It is hard not to notice America’s current obsession with the “crime procedural”, television programs such as NCIS, CSI and other modifications of the form. In these crime dramas, the emphasis is on the work of the pathologists and investigators, who examine crime scenes and victims to piece together a scenario that will lead police to the possible perpetrators (perps in television crime lingo). That such a successful American format is able to connect so effortlessly within the somewhat exotic culture of Turkey is a testament to the efficiency and talent of the makers of the film ONCE UPON A TIME IN ANATOLIA. Winner of the Grand Jury Prize at the Cannes Film Festival, the film, which also premiered this week at the New York Film Festival, is an astonishing milestone in contemporary Turkish cinema and another masterpiece by the country’s most prodigious talent, Nuri Bilge Ceylan.

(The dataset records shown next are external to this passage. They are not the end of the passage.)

(* ===== verification/Loadelf.v ===== *)
(** * Programs: kern/userprog/loadelf.c

    An executable file in ELF format is read into the current address space.  The
    file, through its vnode, and the address space are reached through the interface [Program]. *)

From S2P Require Import Prelude Uio.
Import Uio.

Module Loadelf.

(** ** kern/include/elf.h: the fields are in the byte order of the machine *)

Record Elf_Ehdr := mkehdr {
  e_ident : list Z;
  e_type : Z;
  e_machine : Z;
  e_version : Z;
  e_entry : Z;
  e_phoff : Z;
  e_phentsize : Z;
  e_phnum : Z;
}.

Record Elf_Phdr := mkphdr {
  p_type : Z;
  p_offset : Z;
  p_vaddr : Z;
  p_filesz : Z;
  p_memsz : Z;
  p_flags : Z;
}.

Definition sizeof_ehdr : Z := 52.
Definition sizeof_phdr : Z := 32.

(** The field of [n] bytes at [o]. *)
Definition be (b : list Z) (o n : nat) : Z := foldl (fun v x => v * 256 + x) 0 (take n (drop o b)).

(** The structures as they are in memory. *)
Definition ehdr_of (b : list Z) : Elf_Ehdr :=
  mkehdr (take 16 b) (be b 16 2) (be b 18 2) (be b 20 4) (be b 24 4) (be b 28 4) (be b 42 2) (be b 44 2).
Definition phdr_of (b : list Z) : Elf_Phdr := mkphdr (be b 0 4) (be b 4 4) (be b 8 4) (be b 16 4) (be b 20 4) (be b 24 4).

Definition PT_NULL : Z := 0.
Definition PT_LOAD : Z := 1.
Definition PT_PHDR : Z := 6.
Definition PT_MIPS_REGINFO : Z := 0x70000000.
Definition PF_X : Z := 1.

(** Magic number, class, byte order and version in [e_ident], then version, type and machine. *)
Definition ehdr_ok (eh : Elf_Ehdr) : bool :=
  bool_decide (take 7 (e_ident eh) = [127; 69; 76; 70; 1; 2; 1]) && bool_decide (e_version eh = 1) &&
  bool_decide (e_type eh = 2) && bool_decide (e_machine eh = 8).

(** The [switch] on the type of a segment. *)
Inductive segment := Skip | Load | Unknown.
Definition segment_of (ph : Elf_Phdr) : segment :=
  if decide (p_type ph = PT_NULL \/ p_type ph = PT_PHDR \/ p_type ph = PT_MIPS_REGINFO) then Skip
  else if decide (p_type ph = PT_LOAD) then Load
  else Unknown.

(** ** The interface *)

(** [curthread->t_vmspace]; [VOP_READ] and [uiomovezeros], which store into the current address space;
    and the operations of addrspace.h, without the permissions. *)
Class Program (S : Type) := {
  pr_space : S -> Z;
  VOP_READ : Z -> M (S * uio) unit;
  uiomovezeros : Z -> M (S * uio) unit;
  as_define_region : Z -> Z -> Z -> M S unit;
  as_prepare_load : Z -> M S unit;
  as_complete_load : Z -> M S unit;
}.

(** ** Loading *)

Section loadelf.
Context {S : Type} `{!Program S}.

(** A call with a local uio, which is then looked at. *)
Definition with_uio (u : uio) (m : M (S * uio) unit) : M S uio := fun s =>
  match m (s, u) with
  | Done _ (s', u') => Done u' s'
  | Fail e (s', _) => Fail e s'
  | Panic => Panic | Undef => Undef | NoFuel => NoFuel
  end.

Definition t_vmspace : M S Z := gets pr_space.

Definition load_segment (v offset vaddr memsize filesize is_executable : Z) : M S unit :=
  let filesize := if decide (filesize > memsize) then memsize else filesize in
  space ← t_vmspace;
  let seg := if decide (is_executable <> 0) then UIO_USERISPACE else UIO_USERSPACE in
  u ← with_uio (mkuio vaddr [] memsize offset filesize seg UIO_READ space) (VOP_READ v);
  if decide (uio_resid u <> 0) then fail ENOEXEC
  else
    let fillamt := memsize - filesize in
    if decide (fillamt > 0) then
      _ ← with_uio (set_resid (u32 (uio_resid u + fillamt)) u) (uiomovezeros fillamt); mret tt
    else mret tt.

(** A structure of [n] bytes in the file. *)
Definition read_struct (v n offset : Z) : M S (list Z) :=
  ku ← with_uio (mk_kuio (replicate (Z.to_nat n) 0) n offset UIO_READ) (VOP_READ v);
  if decide (uio_resid ku <> 0) then fail ENOEXEC else mret (iov_kbuf ku).

Definition phdr_offset (eh : Elf_Ehdr) (i : Z) : Z := s32 (u32 (e_phoff eh + i * e_phentsize eh)).

(** One turn of the two loops over the segments. *)
Definition on_phdr (v : Z) (eh : Elf_Ehdr) (body : Elf_Phdr -> M S unit) (i : Z) : M S unit :=
  b ← read_struct v sizeof_phdr (phdr_offset eh i);
  match segment_of (phdr_of b) with
  | Skip => mret tt
  | Load => body (phdr_of b)
  | Unknown => fail ENOEXEC
  end.

Definition define_segment (ph : Elf_Phdr) : M S unit :=
  space ← t_vmspace; as_define_region space (p_vaddr ph) (p_memsz ph).
Definition load_phdr (v : Z) (ph : Elf_Phdr) : M S unit :=
  load_segment v (s32 (p_offset ph)) (p_vaddr ph) (p_memsz ph) (p_filesz ph) (Z.land (p_flags ph) PF_X).

(** The entry point. *)
Definition load_elf (v : Z) : M S Z :=
  b ← read_struct v sizeof_ehdr 0;
  let eh := ehdr_of b in
  if negb (ehdr_ok eh) then fail ENOEXEC
  else
    for_n (Z.to_nat (e_phnum eh)) 0 (on_phdr v eh define_segment) ;;
    space ← t_vmspace;
    as_prepare_load space ;;
    for_n (Z.to_nat (e_phnum eh)) 0 (on_phdr v eh (load_phdr v)) ;;
    space ← t_vmspace;
    as_complete_load space ;;
    mret (e_entry eh).

End loadelf.

End Loadelf.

Most of the film takes place over one long November night in the forbidding atmosphere of the mountains of the Anatolia region of northern Turkey….a landscape that reminds one of the moon or some other desolate planet. The film follows a convoy of police, military and government officials as they move from place to place trying to identify the location of a grisly murder. With the alleged “perps” in the back seat, the search seems both an exercise in futility as well as a necessary odyssey to bring to unravel a heinous crime and bring justice to the victim’s family. With the killers not exactly sure where they have placed the body, the trek in this desolate landscape builds up the tension amidst lively conversation that sometimes negates the barriers between officials and their captives.
The film moves at a slow and deliberate pace, not conceding much but being remarkably true to the ancient ambience of a land where things have not changed substantially in a millennium. Conversations between the characters often seem unfocused or arbitrary, but there are revelations that emerge that are like golden nuggets hidden in a landscape of mud. In this sense, Ceylan brings a “you-are-there” quality to the proceedings, while mainly sympathizing with a doctor who serves as a kind of stand-in for us, trying to piece together the tidbits of conflicting information and yet remain humane in the process. In a sense, we are all recruited to become detectives and unravel the contradictory evidence and faulty perception. Where does the truth lie? Perhaps in the long silences filled with nothing but the sounds of the desert. The film will be released later this year in the U.S. by specialty distributor The Cinema Guild and very likely will make the cut for the Best Foreign Language Film Oscar. Requiring great patience, this is a film that yields great rewards.